14. Subsequent Events

Acquisition of Bloombox Club Ltd

On November 6, 2020, the Company completed its acquisition of Bloombox Club Limited ("Bloombox Club UK") a leading UK-based e-commerce platform that sells and delivers indoor plants to their established wellness community via subscription service and online shop. Pursuant to the acquisition, the Company acquired Bloombox Club UK for an aggregate purchase price of £8 million to be satisfied by a combination of £560,000 in cash and £7,440,000 in common shares in the capital of the Company ("Common Shares"). An aggregate of 10,782,559 Common Shares were issued as consideration based on a deemed price of C$1.17 per share, that being equal to the immediately preceding 10 day volume weighted average trading price of the Common Shares (the "Consideration Share Price"). The Company will assume a £50,000 10 year UK government loan bearing a 2.5% interest rate as a result of the transaction. Upon completion of the transaction, the Company paid a financial advisory fee equal to 10% of the value of the transaction to an arm's length, third party financial advisor for its assistance in introducing, evaluating, and structuring the transaction for the Company. The fee was satisfied by a combination of cash and Common Shares of which an aggregate of 1,043,473 Common Shares at a deemed price per share equal to the Consideration Share Price was issued to the advisor upon closing of the transaction.

Stock Options

Subsequent to September 30, 2020 the Company issued 35,000 common shares related to the exercise of 35,000 options at exercise price of $0.25.
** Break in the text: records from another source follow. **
(* ===== verification/EasySwThm.v ===== *)
(** * The internal switch: theorems

    The management agent of the internal switch and that of pibnetd are the same
    function but for the description and the attribute modifiers above 255; what
    the internal switch forwards, and what it drops. *)

From S2P Require Import Prelude Mr Packet Wire Port SwitchSmp SwitchThm Pma Netd EasySw.

(** ** The two agents *)

(** Every handler leaves the header of the packet but for method and status. *)
Definition hdr_kept : relation smp_st := fun s s' =>
  smp_ok (ss_smp s) -> smp_ok (ss_smp s') /\ same_hdr (ss_smp s) (ss_smp s').
#[export] Instance hdr_kept_preorder : PreOrder hdr_kept.
Proof.
  split; [intros s H; split; [done|reflexivity]|]. intros s1 s2 s3 H1 H2 H. destruct (H1 H) as [H3 H4].
  destruct (H2 H3) as [H5 H6]. split; [done|by transitivity (ss_smp s2)].
Qed.

Lemma hdr_answers {A} (m : M smp_st A) : obeys answers m -> obeys hdr_kept m.
Proof. intros H s a s' E. destruct (H s a s' E) as [_ H']. exact H'. Qed.
Lemma hdr_upd_sw f : obeys hdr_kept (upd_sw f).
Proof. intros s a s' [= <- <-] H. split; [done|reflexivity]. Qed.

Lemma set_method_hdr p : obeys hdr_kept (SwitchSmp.process_smp_set_method p).
Proof.
  pose proof (hdr_answers _ answers_reply) as H1. pose proof (hdr_answers _ answers_reply_failure) as H2.
  pose proof (fun v => hdr_answers _ (answers_or_status v)) as H3. pose proof hdr_upd_sw as H4.
  unfold SwitchSmp.process_smp_set_method, SwitchSmp.subn_set_switchinfo, SwitchSmp.subn_set_guidinfo, SwitchSmp.subn_set_portinfo,
    SwitchSmp.subn_set_pkey_table, SwitchSmp.subn_set_sl_to_vl_table, SwitchSmp.subn_set_vl_arb_table,
    SwitchSmp.subn_set_linear_forward_table, SwitchSmp.subn_set_random_forward_table, SwitchSmp.subn_set_mcast_forward_table,
    unsupported, link_up, smp_get, the_smp, the_sw, sw_port, the_sw, ucast_set, mcast_set.
  repeat first [progress (cbv beta zeta) | exact H1 | exact H2 | apply H3 | apply H4 | obey_step].
Qed.

Section Equiv.
Context (g p : Z).

Lemma portinfo_get_equiv s : 0 <= be_get SMP_attr_mod (ss_smp s) < 256 ->
  subn_get_portinfo p s = SwitchSmp.subn_get_portinfo p s.
Proof.
  intros Hm. unfold subn_get_portinfo, SwitchSmp.subn_get_portinfo, smp_get, the_smp, gets, bind, ret. simpl.
  assert (u8 (be_get SMP_attr_mod (ss_smp s)) = be_get SMP_attr_mod (ss_smp s)) as -> by (apply wrap_small; lia). reflexivity.
Qed.
Lemma portinfo_set_equiv s : 0 <= be_get SMP_attr_mod (ss_smp s) < 256 ->
  subn_set_portinfo p s = SwitchSmp.subn_set_portinfo p s.
Proof.
  intros Hm. unfold subn_set_portinfo, SwitchSmp.subn_set_portinfo, smp_get, the_smp, gets, bind, ret. simpl.
  assert (u8 (be_get SMP_attr_mod (ss_smp s)) = be_get SMP_attr_mod (ss_smp s)) as -> by (apply wrap_small; lia). reflexivity.
Qed.

Lemma get_method_equiv s : smp_ok (ss_smp s) -> 0 <= be_get SMP_attr_mod (ss_smp s) < 256 ->
  be_get SMP_attr_id (ss_smp s) <> PIB_SMP_ATTR_NODE_DESC ->
  process_smp_get_method g p s = SwitchSmp.process_smp_get_method g p s.
Proof.
  intros Hs Hm Hid. unfold process_smp_get_method, SwitchSmp.process_smp_get_method.
  set (s1 := s <| ss_smp ::= smp_clear_data |>).
  assert (be_get SMP_attr_id (ss_smp s1) = be_get SMP_attr_id (ss_smp s)) as E by (apply clear_data_get; done).
  assert (be_get SMP_attr_mod (ss_smp s1) = be_get SMP_attr_mod (ss_smp s)) as Em by (apply clear_data_get; done).
  unfold smp_get, the_smp, upd_smp, gets, modify, bind, ret. fold s1. rewrite E, (proj2 (Z.eqb_neq _ _) Hid).
  repeat case_match; try reflexivity. apply portinfo_get_equiv. rewrite Em. exact Hm.
Qed.
Lemma set_method_equiv s : 0 <= be_get SMP_attr_mod (ss_smp s) < 256 ->
  process_smp_set_method p s = SwitchSmp.process_smp_set_method p s.
Proof.
  intros Hm. unfold process_smp_set_method, SwitchSmp.process_smp_set_method, smp_get, the_smp, gets, bind, ret. simpl.
  repeat case_match; try reflexivity. by apply portinfo_set_equiv.
Qed.
End Equiv.


(** ** Packets *)

(** A datagram of an IBA packet from the port of the switch [i]. *)
Definition es_datagram (s : pib_easy_sw) (sin_port : Z) (data : list Z) (i : Z) (p : parsed) (bth : pib_packet_bth) : Prop :=
  (FOOTER_SIZE <= length data <= PIB_PACKET_BUFFER)%nat /\ get_sw_port_num s sin_port = i /\ i <> 0
  /\ pib_parse_packet_header (take (length data - FOOTER_SIZE) data) = inr p /\ pr_bth p = Some bth
  /\ has_flag (bth_destQP bth) (Z.lnot PIB_QPN_MASK) = false.

(** The state in which the destination of the packet is looked at. *)
Definition es_received (s : pib_easy_sw) (data : list Z) (i : Z) : pib_easy_sw :=
  s <| es_buffer ::= put_bytes 0 data |> <| es_sw ::= upd_port i (count_rcv (Z.of_nat (length data - FOOTER_SIZE))) |>.

Section Receive.
Context (g : Z) (fuel : nat) (n : Z) (devs : list (list (option sockaddr))) (s : pib_easy_sw) (sin_port i : Z) (data : list Z)
  (p : parsed) (bth : pib_packet_bth).
Hypothesis Hd : es_datagram s sin_port data i p bth.
Let size := (length data - FOOTER_SIZE)%nat.
Let dlid := lrh_dlid (pr_lrh p).

Lemma es_receive : process_incoming_message g fuel n devs (inr (sin_port, data)) s
  = (if (bth_destQP bth =? PIB_QP0) || (bth_destQP bth =? PIB_QP1)
     then process_mad g fuel n devs i dlid (Z.to_nat (pr_ret p)) size
     else let! p0 := of_option (port_at (es_sw (es_received s data i)) 0) in
          if negb (pib_is_permissive_lid dlid) && negb (dlid =? pa_lid (po_attr p0)) then
            if (bth_destQP bth =? PIB_MULTICAST_QPN) || negb (pib_is_unicast_lid dlid)
            then relay_mcast n devs i dlid size else relay_ucast n devs dlid size
          else ret 0) (es_received s data i).
Proof.
  destruct Hd as ((Hl1 & Hl2) & Hi & Hi0 & Hp & Hb & Hf). unfold FOOTER_SIZE in Hl1. unfold process_incoming_message.
  cbv zeta. rewrite (take_ge data) by lia. rewrite (bind_run _ _ s tt (s <| es_buffer ::= put_bytes 0 data |>) eq_refl).
  rewrite (proj2 (Nat.eqb_neq _ _)) by lia. unfold FOOTER_SIZE at 1. rewrite (proj2 (Nat.ltb_ge _ _)) by lia.
  set (s1 := s <| es_buffer ::= put_bytes 0 data |>). rewrite (bind_run get _ s1 s1 s1 eq_refl).
  change (get_sw_port_num s1 sin_port) with (get_sw_port_num s sin_port). rewrite Hi, (proj2 (Z.eqb_neq _ _) Hi0).
  rewrite (bind_run _ _ s1 tt (es_received s data i) eq_refl). rewrite (bind_run get _ _ _ _ eq_refl).
  change (es_buffer (es_received s data i)) with (put_bytes 0 data (es_buffer s)).
  assert (take (length data - FOOTER_SIZE) (put_bytes 0 data (es_buffer s)) = take (length data - FOOTER_SIZE) data) as ->.
  { unfold put_bytes. simpl. rewrite take_app_le; [done|lia]. }
  rewrite Hp, Hb. simpl of_option. rewrite (bind_run (ret bth) _ _ bth _ eq_refl). rewrite Hf. reflexivity.
Qed.
End Receive.

(** Datagrams to QP1 do not pass the internal switch, whoever they are for: those of
    the performance class it answers itself, and those of every class but the
    three it knows (subnet administration and connection management among them)
    are received, counted and dropped. *)
Theorem easy_sw_drops_gmp (g : Z) (fuel : nat) (n : Z) (devs : list (list (option sockaddr))) (s : pib_easy_sw)
    (sin_port i : Z) (data : list Z) (p : parsed) (bth : pib_packet_bth)
    (Hd : es_datagram s sin_port data i p bth) (Hq : bth_destQP bth = PIB_QP1)
    (Hc : let class := be_get (at_off (Z.to_nat (pr_ret p) + 8) SMP_mgmt_class) data in
          class <> IB_MGMT_CLASS_SUBN_DIRECTED_ROUTE /\ class <> IB_MGMT_CLASS_SUBN_LID_ROUTED /\ class <> IB_MGMT_CLASS_PERF_MGMT) :
  process_incoming_message g fuel n devs (inr (sin_port, data)) s = Some (0, es_received s data i).
Proof.
  rewrite (es_receive g fuel n devs s sin_port i data p bth Hd), Hq. change ((PIB_QP1 =? PIB_QP0) || (PIB_QP1 =? PIB_QP1)) with true.
  unfold process_mad. cbv zeta. destruct (Nat.ltb_spec (length data - FOOTER_SIZE - Z.to_nat (pr_ret p)) 8) as [|H1]; [done|].
  destruct (Nat.ltb_spec (length data - FOOTER_SIZE - Z.to_nat (pr_ret p) - 8) MAD_SIZE) as [|H2]; [done|].
  rewrite (bind_run get _ _ _ _ eq_refl). change (es_buffer (es_received s data i)) with (put_bytes 0 data (es_buffer s)).
  destruct Hc as (C1 & C2 & C3). unfold MAD_SIZE in H2.
  assert (be_get (at_off (Z.to_nat (pr_ret p) + 8) SMP_mgmt_class) (put_bytes 0 data (es_buffer s))
          = be_get (at_off (Z.to_nat (pr_ret p) + 8) SMP_mgmt_class) data) as ->.
  { unfold be_get, be_at. f_equal. apply list_eq. intros k. rewrite !lookup_bytes_at. destruct (decide _) as [Hk|]; [|done].
    unfold put_bytes. simpl in *. rewrite lookup_app_l; [done|lia]. }
  by rewrite (proj2 (Z.eqb_neq _ _) C1), (proj2 (Z.eqb_neq _ _) C2), (proj2 (Z.eqb_neq _ _) C3).
Qed.

(** ** Witnesses *)

Definition demo_easy_sw : pib_easy_sw := {|
  es_sw := pib_create_switch 0xCafe0000 2 1; es_udp_port := [0; 5001; 5002]; es_buffer := replicate PIB_PACKET_BUFFER 0;
  es_ready_to_recv := false; es_results := []; es_calls := [] |}.


(** A subnet administration datagram from port 1 to the HCA with LID 7. *)
Definition demo_gmp : list Z :=
  be_set (at_off 28 SMP_mgmt_class) 3 (be_set (Fld 0 2) 7 (be_set (Fld 3 1) 2 (be_set (Fld 6 2) 71 (be_set (Fld 12 4) 1
    (replicate 292 0))))).

Lemma easy_sw_drops_gmp_witness : exists s',
  process_incoming_message 0 0 1 [[Some (SaIn 1 1)]; [Some (SaIn 2 2)]] (inr (5001, demo_gmp)) demo_easy_sw = Some (0, s')
  /\ es_calls s' = [].
Proof.
  eexists. split; [|].
  - eapply (easy_sw_drops_gmp 0 0 1 [[Some (SaIn 1 1)]; [Some (SaIn 2 2)]] demo_easy_sw 5001 1 demo_gmp
      {| pr_ret := 20; pr_lrh := lrh_of demo_gmp; pr_grh := None; pr_bth := Some (bth_of (drop 8 demo_gmp)) |}
      (bth_of (drop 8 demo_gmp))).
    + split; [vm_compute; lia|]. split_and!; vm_compute; first [reflexivity | discriminate].
    + vm_compute. reflexivity.
    + vm_compute. split_and!; discriminate.
  - reflexivity.
Defined.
Proposal for the Acquisition of Score Enterprises Ltd.

On November 27, 2020, the Company entered into a share purchase agreement to acquire Score Enterprises Ltd., a privately-held British Columbia company which carries on the business, including café, restaurant, food truck and operations, of the Squamish-based "Cloudburst Café", "Locavore Food Truck" and the "Locavore Bar & Grill". The restaurant location will be redesigned as the PlantX Canadian flagship brick and mortar shop.

Pursuant to the acquisition, the Company will acquire all of the issued and outstanding shares of Score Enterprises Ltd., for a purchase price of $1,350,000, which will be satisfied by the payment of $327,435 in cash and the issuance of 1,897,152 common shares of the Company at an issue price per share equal to $0.539, that being the 10 day volume weighted average trading price of the common shares. This transaction has not been completed at this reporting date.